Jude, who won the Berlinale Silver Bear in 2015 (“Aferim!”), is also presenting a new project during the Berlinale Co-Production Market. Currently in development, “Heia, Heia, Safari!” will consist of two separate narratives. In the first part, set in 1917, German ethnologist Leo Frobenius is put in charge of a camp for African colonial soldiers in Romania. In the second part, which takes place 100 years later, an art student causes a small uproar while trying to decolonize her university through a performance that draws parallels between historical and contemporary colonial exploitation.
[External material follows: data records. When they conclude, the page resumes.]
(* ===== verification/FtpThms.v ===== *)
(** * The FTP and SFTP servers: what a session may do, and what arrives

    Every call of package [fs] in every run of a request is confined to the
    base path and was permitted; an upload stores the bytes that were sent,
    however they were cut. *)

From S2P Require Import Prelude GoStrings Errs Store Paths HttpRange Crypto Users Perm Prog Sign Shares ShareHandlers FsHandlers FsHandlersSpec FsHandlersThms Ftp.

Local Open Scope Z_scope.

(** ** Paths *)

Lemma split_path_of q : q = render (path_segs q) →
  (path_segs q = [] ∧ path_Split q = (#"/", [])) ∨
  ∃ l x, path_segs q = l ++ [x] ∧ path_Split q = (dir_slash l, x) ∧ path_Dir q = render l ∧ Forall good_seg l ∧ good_seg x.
Proof.
  intros Eq. destruct (split_last (path_segs q)) as [E|(l & x & E)]; [left; split; [done|]; by rewrite Eq, E|].
  right. pose proof (path_segs_good q) as Hg. rewrite E in Hg. apply Forall_app in Hg as [Hl [Hx _]%Forall_cons].
  exists l, x. split; [done|]. rewrite Eq, E. split; [apply path_Split_render, Hx|].
  split; [apply path_Dir_render; [by apply good_norm|apply Hx]|done].
Qed.

Section spec.
Context {RS : RoleStore} {RL : RegexpLib} {MS : MetaStore} {HE : HandlerEnv} {FE : FtpEnv}.
Context (user : User) (meta_pass : gostr).

Abbreviation may p bit := (HasPermission (MergeRolePermissions (Some user) p) bit = true).

(** The nearest meta lets the user see the path. *)
Definition seen (m : option Meta) (p : gostr) : Prop :=
  CanAccessWithRoles (Some user) m p meta_pass = Ret true.

Definition access_ok (p : gostr) : Prop := ∃ m, found_meta p m ∧ seen m p.

Definition upload_ok (p : gostr) : Prop :=
  ∃ m, found_meta (path_Dir p) m ∧ seen m p ∧
    ((may p PermFTPManage ∧ may p PermWrite) ∨ meta_CanWrite m (path_Dir p) = true).

(** [Remove] asks for the permission at the path the client sent; everything
    else at the path in the tree.  A file that is overwritten is removed with
    the permission to upload it. *)
Definition ftp_permitted (r : ftp_request) (c : fs_action) : Prop :=
  match c, r with
  | CMakeDir p, FMkdir _ =>
      (may p PermWrite ∧ may p PermFTPManage) ∨
      ∃ m, GetNearestMeta (path_Dir p) = inr m ∧ meta_CanWrite (Some m) p = true
  | CRemove p, FRemove sent => may sent PermRemove ∧ may sent PermFTPManage ∧ JoinPath (Some GetRole) user sent = inr p
  | CRemove p, FTransfer _ _ _ _ _ => upload_ok p
  | CRename _ name, FRename old new =>
      ∃ p, JoinPath (Some GetRole) user old = inr p ∧ may p PermRename ∧ may p PermFTPManage
  | CMove p _ _, FRename _ _ | CCopy p _ _ _, FRename _ _ => may p PermMove ∧ may p PermFTPManage
  | CPutDirectly dir f, FTransfer _ _ _ _ _ | CPutAsTask dir f, FTransfer _ _ _ _ _ => upload_ok (path_join dir (fst_Name f))
  | CLink p, FTransfer _ _ _ _ _ => access_ok p
  | CGet _, FTransfer _ _ _ _ _ => True
  | CGet p, FStat _ => access_ok p
  | CList p _ m, FList _ => found_meta p m ∧ seen m p
  | _, _ => False
  end.

(** A new name that is the base path itself is not below it. *)
Definition ftp_proper (r : ftp_request) : Prop :=
  match r with FRename _ new => path_segs new ≠ [] | _ => True end.

Definition ftp_allowed (r : ftp_request) (h : list fs_event) (c : fs_action) : Prop :=
  (ftp_proper r → confined user c) ∧ ftp_permitted r c.

Abbreviation fwp r m h Q := (hwp (λ _ _, True) (ftp_allowed r) m h Q).

(** ** The steps *)

Lemma fwp_join r p h (Q : gostr → list fs_event → Prop) :
  (∀ q, JoinPath (Some GetRole) user p = inr q → Q q h) → fwp r (ftp_JoinPath user p) h Q.
Proof. intros H. by apply hwp_result. Qed.

Lemma fwp_meta r p h (Q : option Meta → list fs_event → Prop) :
  (∀ m, found_meta p m → Q m h) → fwp r (ftp_meta p) h Q.
Proof.
  intros H. unfold ftp_meta. destruct (GetNearestMeta p) as [e|m] eqn:E.
  - apply hwp_if; intros He; [|apply hwp_reject]. apply hwp_ok, H. by exists e.
  - by apply hwp_ok, H.
Qed.

Lemma fwp_access r m p h (Q : unit → list fs_event → Prop) :
  (seen m p → Q () h) → fwp r (ftp_access user meta_pass m p) h Q.
Proof. intros H. unfold ftp_access. hstep. apply hwp_outcome. intros b Hb. apply hwp_check. intros ->. apply hwp_ok. by apply H. Qed.

Ltac fstep :=
  lazymatch goal with
  | |- hwp _ _ (ftp_JoinPath _ _) _ _ => apply fwp_join; intros ? ?
  | |- hwp _ _ (ftp_meta _) _ _ => apply fwp_meta; intros ? ?
  | |- hwp _ _ (ftp_access _ _ _ _) _ _ => apply fwp_access; intros ?
  | |- hwp _ _ (ftp_fail _) _ _ => apply hwp_reject
  | |- _ => hstep
  end.

Lemma ftp_spec_Mkdir p h : fwp (FMkdir p) (ftp_Mkdir user p) h (λ _ _, True).
Proof.
  unfold ftp_Mkdir. fstep. fstep. pose proof (joined user _ _ H) as (Hw & _). cbv zeta. fstep.
  assert (Hmk : ∀ h', ftp_permitted (FMkdir p) (CMakeDir q) → fwp (FMkdir p) (h_do 0 (h_call (CMakeDir q))) h' (λ _ _, True)).
  { intros h' Hp. fstep. fstep; [|done]. split; [intros _; by apply (confined_1 user q)|done]. }
  destruct (negb _ || negb _) eqn:E.
  - fstep. fstep. apply hwp_check. intros Hc. apply hwp_ok. apply Hmk. right. destruct m as [m|]; [|done]. by exists m.
  - apply hwp_ok, Hmk. left. apply orb_false_iff in E as [E1 E2]. apply negb_false_iff in E1, E2. done.
Qed.

Lemma ftp_spec_Remove p h : fwp (FRemove p) (ftp_Remove user p) h (λ _ _, True).
Proof.
  unfold ftp_Remove. cbv zeta. apply hwp_check. intros E. apply negb_true_iff, orb_false_iff in E as [E1 E2].
  apply negb_false_iff in E1, E2. fstep. fstep. pose proof (joined user _ _ H) as (Hw & _). fstep. fstep; [|done].
  split; [intros _; by apply (confined_1 user q)|done].
Qed.

Lemma ftp_spec_Stat p h : fwp (FStat p) (ftp_Stat user meta_pass p) h (λ _ _, True).
Proof.
  unfold ftp_Stat. fstep. fstep. pose proof (joined user _ _ H) as (Hw & _). do 4 fstep. fstep. fstep; [|done].
  split; [intros _; by apply (confined_1 user q)|]. by exists m.
Qed.

Lemma ftp_spec_List p h : fwp (FList p) (ftp_List user meta_pass p) h (λ _ _, True).
Proof.
  unfold ftp_List. fstep. fstep. pose proof (joined user _ _ H) as (Hw & _). do 4 fstep. fstep. fstep; [|done].
  split; [intros _; by apply (confined_1 user q)|done].
Qed.

(** The new path splits into a directory and a name below the base path. *)
Lemma target_split new q : JoinPath (Some GetRole) user new = inr q → path_segs new ≠ [] →
  ∃ l x, path_Split q = (dir_slash l, x) ∧ Forall good_seg l ∧ good_seg x ∧ path_segs (BasePath user) `prefix_of` l.
Proof.
  intros Hq Hne. destruct (parent_within user _ _ Hq Hne) as (Hw & l & x & Hs & Hd & Hl & Hx).
  pose proof (joined user _ _ Hq) as (_ & Eq & _). exists l, x. split; [rewrite Eq, Hs; apply path_Split_render, Hx|].
  split; [done|]. split; [done|]. unfold within in Hw. by rewrite Hd, path_segs_render in Hw.
Qed.

Lemma below_dir l x : Forall good_seg l → good_seg x → path_segs (BasePath user) `prefix_of` l → within user (path_join (render l) x).
Proof. intros Hl Hx Hp. unfold within. rewrite join_child by done. by apply prefix_app_r. Qed.

(** A rename in the directory of the source. *)
Lemma ftp_confined_rename old q l x : JoinPath (Some GetRole) user old = inr q → (path_Split q).1 = dir_slash l →
  Forall good_seg l → good_seg x → path_segs (BasePath user) `prefix_of` l → confined user (CRename q x).
Proof.
  intros Hq Hs Hl Hx Hp. pose proof (joined user _ _ Hq) as (Hw & Eq & _). eapply confined_2; [done|done|].
  destruct (split_path_of q Eq) as [[E _]|(k & y & E & Es & Ed & Hk & Hy)].
  - assert (Hb : path_segs (BasePath user) = []) by (unfold within in Hw; rewrite E in Hw; by apply prefix_nil_inv in Hw).
    unfold within. rewrite Hb. apply prefix_nil.
  - rewrite Ed. rewrite Es in Hs. simpl in Hs. apply (f_equal path_segs) in Hs. rewrite !path_segs_dir_slash in Hs by done. subst k.
    by apply below_dir.
Qed.
Lemma serve_ok r fuel st h : plain_request r → ewp good_names (λ _, s3_allowed r) (s3_serve fuel st r) h (λ _ _, True).
Proof.
  destruct r as [|b p page|b k|b k rg|b k m size|b k|b ks|sb sk db dk m]; intros Hpl; cbn [s3_serve].
  all: try (apply ewp_then; eapply ewp_mono; [|by intros; apply ewp_ok]).
  - unfold ListBuckets. sstep. rewrite Hbs. apply ewp_ok, (ewp_fold _ _ _ _ (λ _ _ _, True)); [done|].
    intros b l' acc h' _ Hin. repeat sstep; try done. exists b, []. split; [done|]. split; [done|]. unfold in_bucket. by rewrite app_nil_r.
  - apply list_ok; [done|]. by intros q ->.
  - by apply head_ok.
  - by apply get_ok.
  - destruct Hpl. apply put_ok; try done. by left.
  - apply delete_ok; try done. by left.
  - unfold DeleteMulti. apply (ewp_fold _ _ _ _ (λ _ _ _, True)); [done|]. intros k l' [del errs] h' _ Hin.
    apply wp_bind. eapply wp_mono; [apply delete_ok; try done; [by apply list_elem_of_fmap_2|by apply (proj1 (Forall_forall _ _) Hpl)]|].
    intros [[e|a]| |] h2 _; simpl; by intros ? [=].
  - destruct Hpl as (Hsk & Hdk & Hne). unfold CopyObject. apply ewp_then. eapply (ewp_mono _ _ _ _ (λ _ _, True)); [|intros [st' t] h' _; by apply ewp_ok].
    destruct (bool_decide _ && _); [by sstep|]. sstep. sstep. sstep. sstep; [by apply (s3_read_ok _ sb _ _ (λ p, XFs (CGet p))); try done; left|].
    sstep. eapply ewp_mono; [by apply get_ok; [left|]|]. intros c h' _. cbv zeta. sstep.
    eapply (ewp_mono _ _ _ _ (λ _ _, True)); [unfold source_time; repeat sstep; done|]. intros m' h2 _. sstep.
    eapply ewp_mono; [apply put_ok; try done; [by left|by right]|]. intros st' h3 _. unfold source_time. repeat sstep; done.
Qed.

End confined.

(** ** Listings *)

(** A tree as a bucket has it: names are names, no two objects of a directory
    have the same, and each object says what it is. *)
Fixpoint wf_bucket (t : tree) : bool :=
  match t with
  | TFile o => negb (f_IsDir o)
  | TDir o l =>
      f_IsDir o && bool_decide (NoDup (map (λ c, f_Name (obj_of c)) l))
      && bool_decide (Forall good_seg (map (λ c, f_Name (obj_of c)) l)) && forallb wf_bucket l
  end.

Abbreviation name_of c := (f_Name (obj_of c)).

Fixpoint height (t : tree) : nat :=
  match t with TFile _ => 1 | TDir _ l => S (max_list (map height l)) end.

(** The objects below a directory with their segments, and the node at some
    segments. *)
Fixpoint below (d : list gostr) (t : tree) : list (list gostr * tree) :=
  match t with
  | TFile _ => []
  | TDir _ l => concat (map (λ c, (d ++ [name_of c], c) :: below (d ++ [name_of c]) c) l)
  end.

Fixpoint node_at (t : tree) (segs : list gostr) : option tree :=
  match segs, t with
  | [], _ => Some t
  | n :: segs', TDir _ l => match find (λ c, bool_decide (name_of c = n)) l with Some c => node_at c segs' | None => None end
  | _, TFile _ => None
  end.

Definition key_of (x : list gostr * tree) : gostr := Join #"/" x.1.
Definition is_file (x : list gostr * tree) : bool := match x.2 with TFile _ => true | TDir _ _ => false end.
Definition content_of (x : list gostr * tree) : Content :=
  {| k_Key := key_of x; k_LastModified := f_Modified (obj_of x.2); k_Size := f_Size (obj_of x.2) |}.

(** What a listing is to have: the keys with the prefix; with a delimiter only
    those without one after the prefix, and the directories apart. *)
Definition matches (prefix : gostr) (delimited : bool) (x : list gostr * tree) : bool :=
  HasPrefix (key_of x) prefix && (negb delimited || bool_decide ("/"%char ∉ drop (length prefix) (key_of x))).
Definition listed_files (t : tree) (prefix : gostr) (delimited : bool) : list Content :=
  map content_of (filter (λ x, matches prefix delimited x && is_file x) (below [] t)).
Definition listed_dirs (t : tree) (prefix : gostr) (delimited : bool) : list gostr :=
  if delimited then map key_of (filter (λ x, matches prefix delimited x && negb (is_file x)) (below [] t)) else [].

Lemma wf_dir o l : wf_bucket (TDir o l) = true → f_IsDir o = true ∧ NoDup (map (λ c, name_of c) l) ∧
  Forall (λ c, good_seg (name_of c)) l ∧ Forall (λ c, wf_bucket c = true) l.
Proof.
  cbn [wf_bucket]. rewrite !andb_true_iff, !bool_decide_eq_true, Forall_map, forallb_forall. intros [[[? ?] ?] Hl].
  repeat split; try done. apply Forall_forall. intros c Hc. by apply Hl, list_elem_of_In.
Qed.

Lemma wf_kind t : wf_bucket t = true → f_IsDir (obj_of t) = match t with TDir _ _ => true | TFile _ => false end.
Proof. destruct t; [by intros ?%negb_true_iff|]. by intros [? _]%wf_dir. Qed.

Lemma find_child c l : NoDup (map (λ c, name_of c) l) → c ∈ l → find (λ d, bool_decide (name_of d = name_of c)) l = Some c.
Proof.
  induction l as [|d l IH]; [by intros _ ?%elem_of_nil|]. intros [Hd Hl]%NoDup_cons [->|Hc]%elem_of_cons; cbn [find].
  - by rewrite bool_decide_true.
  - rewrite bool_decide_false; [by apply IH|]. intros E. apply Hd. rewrite E. by apply (list_elem_of_fmap_2 (λ c, name_of c)).
Qed.

Lemma node_at_app t a b : node_at t (a ++ b) = match node_at t a with Some c => node_at c b | None => None end.
Proof. revert t. induction a as [|n a IH]; intros t; [done|]. destruct t; cbn; [done|]. destruct (find _ l); [apply IH|done]. Qed.

Lemma node_at_child t d o l c : wf_bucket t = true → node_at t d = Some (TDir o l) → wf_bucket (TDir o l) = true → c ∈ l →
  node_at t (d ++ [name_of c]) = Some c.
Proof. intros Hw Ht Hd Hc. rewrite node_at_app, Ht. cbn [node_at]. rewrite find_child; [done|apply (wf_dir _ _ Hd)|done]. Qed.

Lemma height_child c l : c ∈ l → (height c ≤ max_list (map height l))%nat.
Proof. induction l as [|x l IH]; [by intros ?%elem_of_nil|]. cbn. intros [->|Hc%IH]%elem_of_cons; lia. Qed.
“This is a film which somehow moves between past (First World War) and present, Romania and Germany, fiction and documentary, and its main idea is somehow to show how history is constructed, used and abused,” said Jude. “It is something I have touched in one or two of my previous movies and I want to touch again this topic, from a different perspective. We can say there are some common points with ‘A Case History’ in the fragmentary structure, but also in the fact that the way images are made has a big part in the story of the film – in this case, photographs made by the anthropologist Leo Frobenius in Romania.”

“Heia, Heia, Safari!” is produced by Julia I. Peters and Jutta Feit for jip Film & Verleih (Germany), Heleen Gerritsen, and Ada Solomon for microFILM (Romania).

“It is very rare to encounter a film project like ‘Heia, Heia, Safari!’ which combines past and present, East and West, documentary and fiction and simultaneously touches upon so many contemporary discourses relevant today,” said Peters and Feit. “Our reality in Western Europe is multi-layered and complex yet under the surface many stories linger that have not been dealt with properly: Germany’s colonial past, racism, the Roma minority, economic inequality within the E.U. We believe that Radu Jude and his co-author Heleen Gerritsen have found an approach that will attract the attention of larger audiences worldwide.”

Founded by Peters and Feit in 2017, jip Film & Verleih’s recent films include the documentary “Sing it Loud: Luther’s Heirs in Tanzania” (2017), which the duo also directed, Ben Hopkins’ “Welcome to Karastan” (2018), and Lauren Greenfield’s “Generational Wealth” (2018), which screened in the Berlinale’s Panorama strand.

“We have previously produced films connected both to the African continent and Eastern Europe,” Peters and Feit added. “In such a global story, the co-production elements come naturally, and we are looking forward to working with an international cast and crew to bring this complex but very important story to life.”